Closed LeeYN-43 closed 2 years ago
To extract noun phrases, you can refer to https://www.pythonprogramming.in/how-to-extract-noun-phrases-using-textblob.html. We extract the noun phrases using the below script.
from textblob import TextBlob
blob = TextBlob("An old woman is dancing on the green grass")
blob.noun_phrases
When "TextBlob" fails to extract noun phrases of a text, you can refer to https://stackoverflow.com/questions/33587667/extracting-all-nouns-from-a-text-file-using-nltk and we use the example as below,
import nltk
lines = 'lines is some string of words'
# function to test if something is a noun
is_noun = lambda pos: pos[:2] == 'NN'
# do the nlp stuff
tokenized = nltk.word_tokenize(lines)
nouns = [word for (word, pos) in nltk.pos_tag(tokenized) if is_noun(pos)]
print nouns
To extract verb phrases, you can refer to https://microeducate.tech/extract-verb-phrases-using-spacy/ and we use the "Edit 2" as below,
import spacy
from spacy.matcher import Matcher
from spacy.util import filter_spans
nlp = spacy.load('en_core_web_sm')
sentence = 'The cat sat on the mat.
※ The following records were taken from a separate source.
(** The body of the loop on one line; [inl] is an early return. *)
Definition field_line (line : bytes) (f : fields) : ParseResult + fields :=
  match find line [COLON] with
  | None => inl kError
  | Some colon =>
      if bool_decide (colon = 0%nat) || negb (IsToken (take colon line)) then inl kError
      else
        let name := lower_all (take colon line) in
        let raw_value := drop (S colon) line in
        if negb (IsValidFieldValue raw_value) then inl kError
        else
          let value := TrimOws raw_value in
          match note_length name value f with
          | None => inl kError
          | Some f =>
              if beq name (lit "transfer-encoding") && ContainsChunked value then inl kUnsupported
              else inr (mkFields (store name value (f_headers f)) (has_content_length f)
                                 (content_length f))
          end
  end.

(** ** The header block *)

(** [HDone] carries the fields and the offset just past the blank line. *)
Inductive head :=
| HReturn (r : ParseResult)
| HDone (f : fields) (cursor : nat).

(** [for (;;)]: [None] is exhausted fuel, which [header_loop_total] excludes. *)
Fixpoint header_loop (fuel : nat) (s : bytes) (line_end0 cursor : nat) (f : fields)
    : option head :=
  match fuel with
  | O => None
  | S fuel =>
      let base := Z.of_nat line_end0 + 2 in
      if kMaxHeaderBytes + base <? Z.of_nat cursor then Some (HReturn kError)
      else match find_from s CRLF cursor with
           | None => if kMaxHeaderBytes + base <? size s then Some (HReturn kError)
                     else Some (HReturn kNeedMoreData)
           | Some line_end =>
               if kMaxHeaderBytes <? Z.of_nat line_end + 2 - base then Some (HReturn kError)
               else if bool_decide (line_end = cursor) then Some (HDone f (cursor + 2))
               else match field_line (substr s cursor (line_end - cursor)) f with
                    | inl r => Some (HReturn r)
                    | inr f => header_loop fuel s line_end0 (line_end + 2) f
                    end
           end
  end.

(** ** The request line *)

(** Method and target of a valid request line. *)
Definition request_line (line : bytes) : option (bytes * bytes) :=
  match find line [SP] with
  | None => None
  | Some first_space =>
      match find_from line [SP] (S first_space) with
      | None => None
      | Some second_space =>
          if bool_decide (is_Some (find_from line [SP] (S second_space)))
             || bool_decide (first_space = 0%nat)
             || bool_decide (second_space = S first_space)
             || negb (beq (drop (S second_space) line) (lit "HTTP/1.1"))
             || negb (IsToken (take first_space line))
          then None
          else Some (take first_space line,
                     substr line (S first_space) (second_space - first_space - 1))
      end
  end.

(** ** One call on the readable bytes *)

Inductive outcome :=
| Return (r : ParseResult)
| Complete (r : HttpRequest) (consumed : nat).

Definition finish (s : bytes) (m t : bytes) (f : fields) (cursor : nat) : outcome :=
  if size s - Z.of_nat cursor <? content_length f then Return kNeedMoreData
  else
    let n := Z.to_nat (content_length f) in
    Complete (mkRequest m t (lit "HTTP/1.1") (substr s cursor n) (f_headers f)) (cursor + n).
He quickly ran to the market. The dog jumped into the water. The author is writing a book.'
pattern = [{'POS': 'VERB', 'OP': '?'},
{'POS': 'ADV', 'OP': '*'},
{'POS': 'AUX', 'OP': '*'},
{'POS': 'VERB', 'OP': '+'}]
# instantiate a Matcher instance
matcher = Matcher(nlp.vocab)
matcher.add("Verb phrase", None, pattern)
doc = nlp(sentence)
# call the matcher to find matches
matches = matcher(doc)
spans = [doc[start:end] for _, start, end in matches]
print (filter_spans(spans))
Did you extract the nouns directly or extract the noun phrases for training? Thanks. @geyuying
Thanks to your great work! I want to extract noun phrases and verbs on my own dataset, could you please tell me what tool you used to extract it?